Do me a favor. When you think niche, don't get all stressed and think it needs to be something off-the-wall like scholar tours to medieval battle sites. Your travel niche doesn't need to be complicated or rare (but it can be). Niche travel can mean you're specializing in a certain demographic, a type of travel, a destination, or any other number of things.
Put simply, having a travel niche means you put boundaries on what you sell. It can be a broad niche (luxury travel) or a niche with a narrow focus (educational tours for ESL students). You can't be an expert on everything, so narrow it down and decide what you will be an expert on. With internet competition, being an expert helps you differentiate.
Passion. Passion. Passion!
Finding a piece in the niche travel pie isn't as hard as you might think. With the millions of hobbies, destinations, and types of travelers the possibilities are abound. The key behind finding a successful niche for your agency is making sure it's not only a niche, but that your heart is into it.
I started a side business 6 years ago. It had great potential, yet it flopped. There was demand, no competition, and I had the relationships with my potential buyers. So why did it flop? In hindsight, it's obvious—I didn't have the passion for it. That was a big lesson for me.
When you choose a travel niche, look beyond if there is a market and how much competition you face. Don't forget to make sure you have an undying passion for that niche.
Finding a Travel Niche—A Brainstorming Guide
How in the world can you find your travel niche? Don't worry, I've got a little How to Find a Travel Niche Worksheet to help you.
We're going to go over how to do the worksheet below but if you'd like an example, you can also download our completed sample worksheet to see how we did it.
Brainstorm Guide Questions
We already discussed that passion was key to a successful niche. This column helps identify what you love to do, your strengths, and where you're considered an expert already.
- What are you passionate about? (e.g. politics, gymnastics, stitching)
- What do you have an in-depth knowledge of? (e.g. wines, gardening, fishing, maritime history)
- What are you good at? (e.g. cooking, stand-up comedy, building rockets)
- What do you do in your free time? (e.g. genealogy, write, read wedding magazines)
Write down all answers that come to mind without passing judgement. That means adding underwater basket weaving without questioning if it's a passion or just a passing fad. (Though we really hope it's a passing fad.)
You can be successful without a network but it's much harder since you have to build trust and establish your expertise. Utilizing the networks you already have in place—or ones you can easily break into—is going to save you a lot of time, energy, and money. The most successful agents have an existing network that they were immediately able to market to.
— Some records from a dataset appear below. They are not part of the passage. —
Lemma headLoop_spec fuel runes budget low high tail :
  (forall m n, 0 <= m <= n -> n <= zlen runes -> estimate (lastRunes runes m) <= estimate (lastRunes runes n)) ->
  0 <= tail <= low -> tail <= zlen runes -> low <= tail + 1 -> high <= zlen runes -> low <= high + 1 -> (high - low + 1 < Z.of_nat fuel) ->
  (tail = 0 \/ estimate (lastRunes runes tail) < budget) ->
  (forall m, high < m <= zlen runes -> budget <= estimate (lastRunes runes m)) ->
  let n := headLoop fuel runes budget low high tail in
  0 <= n <= zlen runes /\ (n = 0 \/ estimate (lastRunes runes n) < budget) /\
  forall m, n < m <= zlen runes -> budget <= estimate (lastRunes runes m).
Proof.
  intros Hmono. revert low high tail. induction fuel as [|fuel IH]; intros low high tail Ht Htz Hlt Hh Hlh Hf Hfit Hno; [lia|].
  cbn [headLoop]. destruct (Z.ltb_spec high low) as [E|E].
  - cbv zeta. split_and!; [lia|lia|done|]. intros m Hm. apply Hno. lia.
  - set (middle := (low + high) / 2). assert (low <= middle <= high) as Hmid.
    { unfold middle. split; [apply Z.div_le_lower_bound; lia|apply Z.div_le_upper_bound; lia]. }
    fold (lastRunes runes middle). destruct (Z.ltb_spec (estimate (lastRunes runes middle)) budget) as [Ef|Ef].
    + apply IH; try lia; done.
    + apply IH; try lia. intros m Hm. specialize (Hmono middle m ltac:(lia) ltac:(lia)). lia.
Qed.
End plan.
This column helps you recognize your connections.
What business networks do you belong to? (e.g. BNI, union, boards)
- What events have you attended recently? (e.g. PTO meeting, tweetup, dog training class)
- What are common hobbies of your friend groups? (e.g. Hiking, golfing, drinking)
- What groups do you belong to? (e.g. Cancer support group, ski club, bible study)
- What groups/networks do your close family/friends belong to? (e.g. Your kids, partner, parents, neighbors)
If you're on LinkedIn, check out Socilab—a map that visualizes your LinkedIn connections. You can easily see how your contacts are clustered to identify networks. Below you can see my map. Down side to this? They only process up to 499 connections so if you're an uber networker, it won't show everyone.
I would have never remembered that a group of close friends origin was the Asia Club. You can zoom in and find out the most 'connected' people in your circles (seen as larger circles). These are great people to contact about your business!
Zooming in also allows you to find out who knows who. Maybe a friend in one circle can help you build stronger connections in a network you're looking to break into.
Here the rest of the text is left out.